The new regulations will also mean changes for Part D plans come next year. For most of this decade, the CMS has been trying to rein in spending on drugs in the six “protected classes,” a group that includes antidepressants, antipsychotics, anticonvulsants, immunosuppressants for transplants, antiretrovirals, and, perhaps most importantly—at least as far as cost is concerned—cancer drugs. Under the law that created Part D, the plans must cover “all or substantially all” of the drugs on the market in those six classes. The notion was that Part D beneficiaries needed access to the wide array of drugs in those categories. Insurers, Part D plans, and CMS say the protected class rules tie their hands by keeping them from using the leverage of formulary listing to negotiate lower prices. But
pushback from Congress and patient advocacy groups have sapped CMS’ will to change the protected classes rules.
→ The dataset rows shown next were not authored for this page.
(** The settings of the script written as the dictionary has them. *)
Definition keyed_settings : Settings := {|
  datasets := ["ml1m"; "dbbook"];
  emb_models := ["CompGCN"];
  settings := [PStr "2"; PStr "1"];
  emb_dims := [64];
  n_layers := [1; 2];
  emb_epochs := 15
|}.

End SweepTraces.

(* ================================================================== *)
(** * What a run of the driver leaves behind                           *)
(* ================================================================== *)

Module DriverTraces.

Import TrainDbbook.

Section Kinds.
Variables (float tensor Model : Type).

(** A saved network is read. *)
Definition is_load (ev : event float tensor Model) : Prop :=
  match ev with
  | TorchLoad _ => True
  | _ => False
  end.

(** Console output and seeding: events that leave files, networks and the
    device alone. *)
Definition is_quiet (ev : event float tensor Model) : Prop :=
  match ev with
  | Print _ | SetSeed _ => True
  | _ => False
  end.

(** One step of the optimiser. *)
Definition is_step (ev : event float tensor Model) : bool :=
  match ev with
  | TrainStep _ _ _ _ _ => true
  | _ => false
  end.

(** The number of optimiser steps in a trace. *)
Definition steps (tr : trace float tensor Model) : nat :=
  List.length (filter is_step tr).

End Kinds.

Arguments is_load {float tensor Model}.
Arguments is_quiet {float tensor Model}.
Arguments is_step {float tensor Model}.
Arguments steps {float tensor Model}.

(** An index that [lm[z]] rejects. *)
Definition foreign (lm : list Z) (z : Z) : Prop :=
  z < - Z.of_nat (List.length lm) \/ Z.of_nat (List.length lm) <= z.

(** The user and the item of a row or of a sample. *)
Definition pair_of {float : Type} (r : prediction float) : Z * Z :=
  (user r, item r).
Now that willpower seems to have ebbed again. The final rule included just one of three substantive changes to the protected class regulations that the CMS proposed at the end of last year. Next year, Part D plans can, for the first time, use prior authorization and step therapy when patients start a new drug in five of the six protected classes (the exception is the antiretrovirals). The proposed rules would have allowed the plans to use prior authorization and step therapy on drugs that people were already taking. The final rule raked that back, though, to new starts.
One of the proposed changes that didn’t make it into the final rule would have allowed Part D plans to exclude from their formularies protected class drugs that are single-source drugs or biological products with price increases higher than the rate of inflation. The notion of “inflation price-increase caps” is popular among Democrats and some Republicans in Congress. A House bill, which has only Democratic support, and a Senate bill, which has bipartisan support, proposes applying inflation caps one way or another to all drugs, not just those in the six protected classes. The Trump administration’s refusal to move forward with price caps in the CMS final rule may set up a confrontation between the Trump administration and Congress.
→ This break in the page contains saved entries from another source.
Lemma is_ascii_str_uname (repr : atext → atext) (u : uname_result) :
  is_ascii (str_uname repr u) = true.
Proof.
  unfold str_uname.
  repeat first [apply text_is_ascii | reflexivity | apply is_ascii_app].
Qed.

(** An ASCII text is its own name: two of them with the same characters
    are equal. *)
Lemma atext_eq (a b : atext) : text a = text b → a = b.
Proof.
  destruct a as [a Ha], b as [b Hb]. cbn. intros ->.
  f_equal. apply (proof_irrel Ha Hb).
Qed.

(** ** Frame of the primitives *)

Create HintDb py_frame.

Lemma alone_query {A : Type} (f : World → A) :
  leaves_host_alone (λ w, (Returned (f w), w)).
Proof.
  intros w. cbn. repeat split.
  - exists []. now rewrite app_nil_r.
  - exists []. split; [now rewrite app_nil_r | constructor].
Qed.

Lemma alone_print s : leaves_host_alone (print s).
Proof.
  intros w. unfold print, raise. destruct (accepts (encoding w) s); cbn.
  - repeat split; [now exists [s] |].
    exists []. split; [now rewrite app_nil_r | constructor].
  - repeat split.
    + exists []. now rewrite app_nil_r.
    + exists []. split; [now rewrite app_nil_r | constructor].
Qed.

Lemma alone_os_uname : leaves_host_alone os_uname.
Proof.
  intros w. unfold os_uname, raise. destruct (host_uname (host w)); cbn;
    (repeat split;
     [exists []; now rewrite app_nil_r
     | exists []; split; [now rewrite app_nil_r | constructor]]).
Qed.

Lemma alone_os_path_exists path : leaves_host_alone (os_path_exists path).
Proof.
  intros w. rewrite os_path_exists_found. cbn. repeat split.
  - exists []. now rewrite app_nil_r.
  - exists []. split; [now rewrite app_nil_r | constructor].
Qed.

Lemma probe_calls_of_probe h : Forall probe_call (processor_probe h).
Proof.
  unfold processor_probe. case_decide; [constructor |].
  constructor; [left; reflexivity |].
  constructor; [right; reflexivity |].
  constructor.
Qed.

Lemma alone_platform_platform : leaves_host_alone platform_platform.
Proof.
  intros w. cbn. repeat split.
  - exists []. now rewrite app_nil_r.
  - exists (processor_probe (host w)). split; [reflexivity |].
    apply probe_calls_of_probe.
Qed.

Lemma alone_bind {A B : Type} (m : Py A) (k : A → Py B) :
  leaves_host_alone m → (∀ a, leaves_host_alone (k a)) →
  leaves_host_alone (m ≫= k).
Proof.
  intros Hm Hk w. unfold mbind, Py_bind.
  destruct (Hm w) as (Hh & Ha & He & (printed & Hp) & (calls & Hc & Hcalls)).
  destruct (m w) as [[a | e] w']; cbn in *.
  - destruct (Hk a w')
      as (Hh' & Ha' & He' & (printed' & Hp') & (calls' & Hc' & Hcalls')).
    rewrite Hh', Ha', He', Hp', Hc', Hh, Ha, He, Hp, Hc. repeat split.
    + exists (printed ++ printed')%list. now rewrite app_assoc.
    + exists (calls ++ calls')%list. split; [now rewrite app_assoc |].
      now apply Forall_app.
  - repeat split; [assumption .. | now exists printed | now exists calls].
Qed.

Lemma alone_line {A : Type} n (m : Py A) :
  leaves_host_alone m → leaves_host_alone (line n m).
Proof. intros Hm w. exact (Hm (at_line n w)). Qed.

#[local] Hint Resolve alone_print alone_os_uname alone_os_path_exists
  alone_platform_platform alone_bind alone_line : py_frame.
#[local] Hint Extern 1 (leaves_host_alone platform_system) =>
  apply alone_query : py_frame.
#[local] Hint Extern 1 (leaves_host_alone platform_machine) =>
  apply alone_query : py_frame.
#[local] Hint Extern 1 (leaves_host_alone sys_platform) =>
  apply alone_query : py_frame.
#[local] Hint Extern 1 (leaves_host_alone (os_environ_get _ _)) =>
  apply alone_query : py_frame.

(** Setting a variable is not among the things that leave the host
    alone. *)
Lemma os_environ_set_changes_host :
  ¬ leaves_host_alone (os_environ_set "OSTYPE" "linux-gnu").
Proof.
  intros Halone.
  destruct (Halone (linux_world linux_host_no_ostype 1)) as (Hhost & _).
  apply (f_equal (λ h, host_environ h !! "OSTYPE")) in Hhost.
  vm_compute in Hhost. discriminate Hhost.
Qed.

Section Properties.

Context `{Startup}.

Variable repr : atext → atext.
One of the CMS proposals from late last year that did make it into the final rule requires Part D plans to implement, starting in 2021, an electronic, real-time benefit tool capable of integrating with at least one prescriber’s electronic prescribing system or electronic health record (EHR). This whole area is still something of a Wild West given the lack of any pharmacy industry standards for the tool and the varying EHR products on the market. But the January 2021 deadline should provide some impetus to bring some order to e-prescribing and coordination with patient EHRs.
In the end, the new Medicare formulary rules going into effect next year tinker with drug accessibility and add up to a modest policy advance—in baseball terms, a solid single but hardly a home run.
And, to some extent, the retreat on more aggressive policy proposals undercuts Trump administration claims that it is fighting hard against high drug prices.